CourtDistrict Court, M.D. Florida
DecidedMay 9, 2025
Docket8:25-cv-00177
StatusUnknown

This text of Johnson v. Automotive Fleet Enterprises Incorporated (Johnson v. Automotive Fleet Enterprises Incorporated) is published on Counsel Stack Legal Research, covering District Court, M.D. Florida primary law. Counsel Stack provides free access to over 12 million legal documents including statutes, case law, regulations, and constitutions.

Bluebook
Johnson v. Automotive Fleet Enterprises Incorporated, (M.D. Fla. 2025).

Opinion

UNITED STATES DISTRICT COURT MIDDLE DISTRICT OF FLORIDA TAMPA DIVISION

EUDAYA JOHNSON,

Plaintiff,

v. Case No. 8:25-cv-00177-VMC-TGW

AUTOMOTIVE FLEET ENTERPRISES INCORPORATED,

Defendant.

______________________________/

ORDER This matter comes before the Court upon consideration of Defendant Automotive Fleet Enterprises, Inc.’s (“AFE”) Motion to Dismiss Amended Complaint (Doc. # 29), filed on March 26, 2025. Plaintiff Eudaya Johnson responded to AFE’s Motion on April 1, 2025 (Doc. # 33), and, with leave of Court, AFE filed a reply on April 8, 2025. (Doc. # 41). For the reasons that follow, the Motion is denied.

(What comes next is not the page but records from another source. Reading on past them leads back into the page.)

(** * Backup / restore orchestration of pterodactyl-backups.py

    A shallow embedding of [src/pterodactyl-backups.py].  The program is a
    thin layer of control flow around external effects (glob, docker and
    proxmox-backup-client run through the shell, file deletion), so the
    embedding is a small monad that threads the history of effects: every
    primitive asks the host what happened, given everything that happened
    before, and appends one event to the history. *)

From Stdlib Require Import String Ascii List ZArith Bool Lia DecimalString.
Import ListNotations.
Open Scope list_scope.
Open Scope string_scope.

Set Implicit Arguments.

(** ** Python string helpers

    A string stands for a Python [str] whose code points are below 256,
    one character for each code point. *)

Module Py.

(** [str.isspace] below 256: TAB..CR, FS..US, the space, NEL (U+0085) and
    the no-break space (U+00A0).  These are the characters at which
    [str.split()] splits and which [str.strip()] removes. *)
Definition is_space (c : ascii) : bool :=
  let n := nat_of_ascii c in
  ((9 <=? n) && (n <=? 13) || (28 <=? n) && (n <=? 32)
   || (n =? 133) || (n =? 160))%nat%bool.

(** [bool(s)] for a string. *)
Definition truthy (s : string) : bool :=
  match s with EmptyString => false | String _ _ => true end.

Fixpoint lstrip (s : string) : string :=
  match s with
  | EmptyString => EmptyString
  | String c s' => if is_space c then lstrip s' else s
  end.

Fixpoint rstrip (s : string) : string :=
  match s with
  | EmptyString => EmptyString
  | String c s' =>
      match rstrip s' with
      | EmptyString => if is_space c then EmptyString else String c EmptyString
      | r => String c r
      end
  end.

(** [s.strip()] *)
Definition strip (s : string) : string := rstrip (lstrip s).

(** [s.split(sep)] for a one-character separator: empty pieces are kept
    and the empty string splits into one empty piece. *)
Fixpoint split_on (sep : ascii) (s : string) : list string :=
  match s with
  | EmptyString => [EmptyString]
  | String c s' =>
      if Ascii.eqb c sep then EmptyString :: split_on sep s'
      else match split_on sep s' with
           | h :: t => String c h :: t
           | [] => [String c EmptyString]
           end
  end.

I. Background On January 22, 2025, Ms. Johnson initiated this action. (Doc. # 1). An amended complaint, filed on March 21, 2025, is the operative complaint. (Doc. # 24). In it, Ms. Johnson asserts the following six counts against AFE: pregnancy discrimination under Title VII of the Civil Rights Act (Count I); retaliation under Title VII (Count II); failure to accommodate and adverse action under the Pregnant Workers Fairness Act (“PWFA”) (Count III); pregnancy discrimination under the Florida Civil Rights Act (“FCRA”) (Count IV); retaliation under the FCRA (Count V); and retaliation under Florida’s Private Whistleblower’s Act (“FWA”) (Count VI). (Doc. # 24 at ¶¶ 28-59). The following allegations are taken

from the amended complaint. Ms. Johnson “began her employment as an auto detailer” on or about April 4, 2023, and “was the only female employee in her workplace.” (Id. at ¶ 12). During her employment, Ms. Johnson learned she was pregnant. (Id. at ¶ 13). On or around May 1, 2024, Dennis, Driving Manager, told Ms. Johnson, “I know you are a hard worker, but you’re not going fast enough.” (Id. at ¶ 14). “Dennis was one of [Ms. Johnson’s] direct supervisors.” (Id. at ¶ 18). Ms. Johnson “informed Dennis that she was pregnant,” and then “requested reasonable accommodations from Dennis which included a few

more breaks, for water and to use the restroom, as she was sick and throwing up due to her pregnancy.” (Id. at ¶¶ 15- 16). “Dennis yelled at [Ms. Johnson] and said her pregnancy was no excuse and that she needed to be out there working as hard if not harder than everyone else.” (Id. at ¶ 17). “Dennis denied [Ms. Johnson’s] reasonable accommodations.” (Id.). Next, Ms. Johnson spoke with Tommy, the Store Manager, “and told him she felt like she was being harassed because she is pregnant.” (Id. at ¶ 19). She “informed Tommy she needed reasonable accommodations for additional water and restroom breaks as she was pregnant,” and “Tommy told her to

‘take it easier’ at work but failed to provide an accommodation.” (Id.). On May 3, 2024, “Dennis continued to make negative comments about [Ms. Johnson] taking more breaks than the other employees.” (Id. at ¶ 20). “Dennis informed [her] that she should not be allowed any more breaks than any other employee” and “denied [Ms. Johnson’s] reasonable accommodations for more water and restroom breaks.” (Id.). “Toward the end of the day [Ms. Johnson] asked Tommy about taking a week’s vacation as she wanted to take time off to care for herself during her pregnancy.” (Id. at ¶ 21).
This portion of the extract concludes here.